(* ===== verification/Facade.v ===== *)
(** * Facade: the errors of the public tools and the envelope of their results

    [src/src-tauri/src/mcp/facade.rs] and [diagnostics/error.rs]: the stable error
    codes with their remediation, what every internal error becomes, the diagnostic
    that goes with a code, and the common form of every answer. *)

From stdpp Require Import pretty.
From S2P Require Import Prelude Text StateModel CodingEdit WindowsPath HostFs PathAuthority FilesystemService Json Policy PolicyReview.
#[local] Open Scope N_scope.

(** ** Codes *)

(* @src mcp/facade.rs:70-98 FacadeErrorCode *)
Inductive FacadeErrorCode :=
  | FcInvalidArgument | FcNotFound | FcWorkspaceDenied | FcCapabilityDenied | FcPolicyDenied 
  | FcInvalidShellSyntax | FcElevatedOperationNotReviewed | FcPrivilegedRouteNotAvailable 
  | FcElevationRequired | FcProcessFailed | FcProcessTimedOut | FcProcessCancelled 
  | FcOperationTimedOut | FcQueueCapacityExceeded | FcTaskIdRequired | FcTaskNotOwned 
  | FcSessionUnavailable | FcOutputNotFound | FcOutputTruncated | FcRuntimeUnavailable 
  | FcCapabilityUnavailable | FcRuntimeProtocolMismatch | FcRuntimeCapabilityMismatch 
  | FcFileChanged | FcPatchConflict | FcAmbiguousMatch | FcInternal.
#[export] Instance FacadeErrorCode_eq_dec : EqDecision FacadeErrorCode.
Proof. solve_decision. Defined.
Definition facade_error_codes : list FacadeErrorCode :=
  [FcInvalidArgument; FcNotFound; FcWorkspaceDenied; FcCapabilityDenied; FcPolicyDenied;
   FcInvalidShellSyntax; FcElevatedOperationNotReviewed; FcPrivilegedRouteNotAvailable;
   FcElevationRequired; FcProcessFailed; FcProcessTimedOut; FcProcessCancelled;
   FcOperationTimedOut; FcQueueCapacityExceeded; FcTaskIdRequired; FcTaskNotOwned;
   FcSessionUnavailable; FcOutputNotFound; FcOutputTruncated; FcRuntimeUnavailable;
   FcCapabilityUnavailable; FcRuntimeProtocolMismatch; FcRuntimeCapabilityMismatch;
   FcFileChanged; FcPatchConflict; FcAmbiguousMatch; FcInternal].
Lemma facade_error_codes_all code : code ∈ facade_error_codes.
Proof. destruct code; by apply (bool_decide_unpack _). Qed.

(* @src mcp/facade.rs:101-131 FacadeErrorCode::as_str *)
Definition code_str (code : FacadeErrorCode) : string :=
  match code with
  | FcInvalidArgument => "InvalidArgument"
  | FcNotFound => "NotFound"
  | FcWorkspaceDenied => "WorkspaceDenied"
  | FcCapabilityDenied => "CapabilityDenied"
  | FcPolicyDenied => "PolicyDenied"
  | FcInvalidShellSyntax => "InvalidShellSyntax"
  | FcElevatedOperationNotReviewed => "ElevatedOperationNotReviewed"
  | FcPrivilegedRouteNotAvailable => "PrivilegedRouteUnavailable"
  | FcElevationRequired => "ElevationRequired"
  | FcProcessFailed => "ProcessFailed"
  | FcProcessTimedOut => "ProcessTimedOut"
  | FcProcessCancelled => "ProcessCancelled"
  | FcOperationTimedOut => "OperationTimedOut"
  | FcQueueCapacityExceeded => "QueueCapacityExceeded"
  | FcTaskIdRequired => "TaskIdRequired"
  | FcTaskNotOwned => "TaskNotOwned"
  | FcSessionUnavailable => "SessionUnavailable"
  | FcOutputNotFound => "OutputNotFound"
  | FcOutputTruncated => "OutputTruncated"
  | FcRuntimeUnavailable => "RuntimeUnavailable"
  | FcCapabilityUnavailable => "CapabilityUnavailable"
  | FcRuntimeProtocolMismatch => "RuntimeProtocolMismatch"
  | FcRuntimeCapabilityMismatch => "RuntimeCapabilityMismatch"
  | FcFileChanged => "FileChanged"
  | FcPatchConflict => "PatchConflict"
  | FcAmbiguousMatch => "AmbiguousMatch"
  | FcInternal => "Internal"
  end.

(* @src mcp/facade.rs:135-160 FacadeErrorCode::safe_rule_category *)
Definition safe_rule_category (code : FacadeErrorCode) : string :=
  match code with
  | FcWorkspaceDenied =>
      "workspace_boundary"
  | FcPolicyDenied | FcCapabilityDenied | FcTaskNotOwned =>
      "policy"
  | FcInvalidShellSyntax =>
      "shell_syntax"
  | FcElevatedOperationNotReviewed | FcPrivilegedRouteNotAvailable | FcElevationRequired =>
      "privileged_route"
  | FcRuntimeUnavailable | FcCapabilityUnavailable | FcRuntimeProtocolMismatch |
    FcRuntimeCapabilityMismatch =>
      "runtime"
  | FcProcessTimedOut =>
      "process_timeout"
  | FcOperationTimedOut =>
      "command_runtime"
  | FcProcessFailed | FcProcessCancelled | FcQueueCapacityExceeded | FcSessionUnavailable |
    FcOutputTruncated =>
      "command_runtime"
  | FcOutputNotFound =>
      "request"
  | FcFileChanged | FcPatchConflict | FcAmbiguousMatch =>
      "edit_conflict"
  | FcInvalidArgument | FcNotFound | FcTaskIdRequired | FcInternal =>
      "request"
  end.

(* @src mcp/facade.rs:162-202 FacadeErrorCode::safe_remediation *)
Definition safe_remediation (code : FacadeErrorCode) : string :=
  match code with
  | FcWorkspaceDenied =>
      "使用当前 active workspace 内的相对路径"
  | FcPolicyDenied | FcCapabilityDenied =>
      "查看 workspace_context.capabilities 或使用 dry_run 获取允许路线"
  | FcInvalidShellSyntax =>
      "按所选 Windows Shell 的原生语法修正命令"
  | FcElevatedOperationNotReviewed =>
      "使用允许列表中的程序、参数与工作目录提交管理员操作"
  | FcPrivilegedRouteNotAvailable | FcElevationRequired =>
      "检查 workspace_context 中的权限模式与管理员路由状态"
  | FcRuntimeUnavailable | FcCapabilityUnavailable | FcRuntimeProtocolMismatch |
    FcRuntimeCapabilityMismatch =>
      "查看 workspace_context.shell_discovery 与运行时诊断"
  | FcProcessTimedOut =>
      "提高 timeout_ms 或缩小单次任务"
  | FcOperationTimedOut =>
      "命令控制请求已达到 wait_ms 预算；稍后 poll 以观察同一 Execution"
  | FcProcessCancelled =>
      "重新发起命令"
  | FcQueueCapacityExceeded =>
      "等待其他任务完成后重试"
  | FcTaskIdRequired =>
      "指定当前 MCP Session 拥有的 task_id"
  | FcTaskNotOwned =>
      "使用当前 MCP Session 拥有且尚未终止的 task_id"
  | FcSessionUnavailable =>
      "重新执行命令以创建新会话"
  | FcOutputNotFound =>
      "使用命令返回的有效 output_ref，或重新执行命令生成新输出"
  | FcOutputTruncated =>
      "若返回 output_ref 则分页读取；否则提高 max_bytes 或 resize 后重试"
  | FcFileChanged | FcPatchConflict | FcAmbiguousMatch | FcProcessFailed | FcInvalidArgument |
    FcNotFound | FcInternal =>
      "检查参数与返回的稳定错误信息"
  end.

(** ** Diagnostics *)

(* @src diagnostics/error.rs:5-13 DiagnosticErrorCode *)
Inductive DiagnosticErrorCode :=
  | DiagInvalidRequest | DiagUnavailable | DiagDenied | DiagTimeout | DiagCancelled
  | DiagExecutionFailed | DiagUnknown.
#[export] Instance DiagnosticErrorCode_eq_dec : EqDecision DiagnosticErrorCode.
Proof. solve_decision. Defined.
(* @src diagnostics/error.rs:16-26 DiagnosticErrorCode::as_str *)
Definition diagnostic_code_str (code : DiagnosticErrorCode) : string :=
  match code with
  | DiagInvalidRequest => "InvalidRequest"
  | DiagUnavailable => "Unavailable"
  | DiagDenied => "Denied"
  | DiagTimeout => "Timeout"
  | DiagCancelled => "Cancelled"
  | DiagExecutionFailed => "ExecutionFailed"
  | DiagUnknown => "Unknown"
  end.

(* @src diagnostics/error.rs:31-39 DiagnosticPhase *)
Inductive DiagnosticPhase :=
  | PhaseTransport | PhaseMcp | PhaseRuntime | PhasePolicy | PhaseTool | PhaseProcess | PhaseUnknown.
(* @src diagnostics/error.rs:42-52 DiagnosticPhase::as_str *)
Definition phase_str (phase : DiagnosticPhase) : string :=
  match phase with
  | PhaseTransport => "transport"
  | PhaseMcp => "mcp"
  | PhaseRuntime => "runtime"
  | PhasePolicy => "policy"
  | PhaseTool => "tool"
  | PhaseProcess => "process"
  | PhaseUnknown => "unknown"
  end.

(* @src diagnostics/error.rs:56-61 ErrorDiagnostic *)
Record ErrorDiagnostic := MkErrorDiagnostic {
  ed_error_code : DiagnosticErrorCode;
  ed_phase : DiagnosticPhase;
  ed_cause : ustr;
  ed_http_status : option N
}.
(* @src diagnostics/error.rs:64-75 ErrorDiagnostic::new *)
Definition diagnostic_new (error_code : DiagnosticErrorCode) (phase : DiagnosticPhase)
    (cause : ustr) : ErrorDiagnostic := MkErrorDiagnostic error_code phase cause None.

(* @src diagnostics/error.rs:201-210 canonical_cause *)
Definition canonical_cause (code : ustr) : ustr :=
  concat (imap (λ index ch,
    (if is_ascii_upper ch && (0 <? N.of_nat index) then [0x5F] else []) ++
    [ascii_lower ch]) code).
(* @src mcp/facade.rs:948-948 MAX_STDERR_PROTOCOL_BYTES *)
Definition MAX_STDERR_PROTOCOL_BYTES : nat := 256 * 1024.
(* @src mcp/facade.rs:947-947 MAX_PENDING_OUTPUT_BYTES *)
Definition MAX_PENDING_OUTPUT_BYTES : nat := 1024 * 1024.

(** Whole characters are taken off the front until the rest fits. *)
(* @src mcp/facade.rs:7580-7590 trim_utf8_front *)
Fixpoint trim_utf8_front (max_bytes : nat) (value : ustr) : ustr * bool :=
  if (byte_len value <=? max_bytes)%nat then (value, false)
  else match value with
       | [] => ([], false)
       | _ :: value => ((trim_utf8_front max_bytes value).1, true)
       end.

(** With the buffer of a session; without one, the text is filtered alone. *)
(* @src mcp/facade.rs:1203-1222 PublicCommandSessions::filter_private_stderr *)
Definition filter_private_stderr (buffer : option ustr) (stderr : ustr) : option ustr * ustr :=
  if bool_decide (stderr = []) then (buffer, []) else
  match buffer with
  | None => (None, public_command_stderr stderr)
  | Some buffer =>
      let '(retained, truncated) := trim_utf8_front MAX_STDERR_PROTOCOL_BYTES (buffer ++ stderr) in
      if truncated
      then (Some [], lit "[stderr protocol fragment truncated]" ++ [0x0A] ++ public_command_stderr retained)
      else let '(visible, rest) := drain_public_stderr_protocol_buffer retained in (Some rest, visible)
  end.

(** ** Pages *)

(** [str::is_char_boundary] on the bytes of a string. *)
Definition is_char_boundary (content : bytes) (index : nat) : bool :=
  match content !! index with
  | Some b => negb (is_cont b)
  | None => Nat.eqb index (length content)
  end.
(** [while end > start && !is_char_boundary(end) { end -= 1 }]. *)
Fixpoint back_to_boundary (content : bytes) (start finish : nat) : nat :=
  match finish with
  | O => O
  | S previous =>
      if (start <? finish)%nat && negb (is_char_boundary content finish)
      then back_to_boundary content start previous else finish
  end.
(** Where the next character starts. *)
Fixpoint count_while (f : N → bool) (l : bytes) : nat :=
  match l with b :: l => if f b then S (count_while f l) else 0 | [] => 0 end.
Definition next_boundary (content : bytes) (start : nat) : nat :=
  (S start + count_while is_cont (drop (S start) content))%nat.

(** The page's ends, unless it starts within a character. *)
Definition page_bounds (content : bytes) (requested_offset limit : N) : option (nat * nat) :=
  let total := length content in
  let start := N.to_nat (N.min requested_offset (N.of_nat total)) in
  if negb (is_char_boundary content start) then None else
  let finish := Nat.min (start + N.to_nat (N.min limit 1048576)) total in
  let finish := back_to_boundary content start finish in
  Some (start, if Nat.eqb finish start && (start <? total)%nat then next_boundary content start else finish).
Definition next_offset (content : bytes) (finish : nat) : option N :=
  if (finish <? length content)%nat then Some (N.of_nat finish) else None.

Section pages.
Context `{Json}.

Definition output_page (output_ref stream : ustr) (public : ustr) (requested_offset limit : N) :
    result FacadeError json :=
  let content := utf8_encode public in
  match page_bounds content requested_offset limit with
  | None => Err invalid_argument
  | Some (start, finish) =>
      let next := next_offset content finish in
      Ok (stable_success (obj [
          ("output_ref", json_string output_ref);
          ("stream", json_string stream);
          ("offset", jn (N.of_nat start));
          ("requested_offset", jn requested_offset);
          ("limit", jn limit);
          ("next_offset", jopt jn next);
          ("returned_bytes", jn (N.of_nat (finish - start)));
          ("total_bytes", jn (N.of_nat (length content)));
          ("truncated", json_bool (bool_decide (is_Some next)));
          ("content", json_string (default [] (utf8_decode (take (finish - start) (drop start content)))))])
        (lit "Command output read"))
  end.
(* @src mcp/facade.rs:2716-2757 public_local_output_page *)
Definition public_local_output_page (output_ref stream content : ustr) (requested_offset limit : N) :
    result FacadeError json := output_page output_ref stream content requested_offset limit.
(* @src mcp/facade.rs:2759-2805 public_stderr_page *)
Definition public_stderr_page (raw : json) (public_output_ref : ustr) (requested_offset limit : N) :
    result FacadeError json :=
  let raw_content := default [] (pointer ["structuredContent"; "content"]%string raw ≫= as_str) in
  output_page public_output_ref (lit "stderr") (public_command_stderr raw_content) requested_offset limit.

# # # # # # #

Could you set down, word for word, only the lines above from the line with "jopt jn next);" to the line with "result FacadeError json := output_page", including both?

          ("next_offset", jopt jn next);
          ("returned_bytes", jn (N.of_nat (finish - start)));
          ("total_bytes", jn (N.of_nat (length content)));
          ("truncated", json_bool (bool_decide (is_Some next)));
          ("content", json_string (default [] (utf8_decode (take (finish - start) (drop start content)))))])
        (lit "Command output read"))
  end.
(* @src mcp/facade.rs:2716-2757 public_local_output_page *)
Definition public_local_output_page (output_ref stream content : ustr) (requested_offset limit : N) :
    result FacadeError json := output_page output_ref stream content requested_offset limit.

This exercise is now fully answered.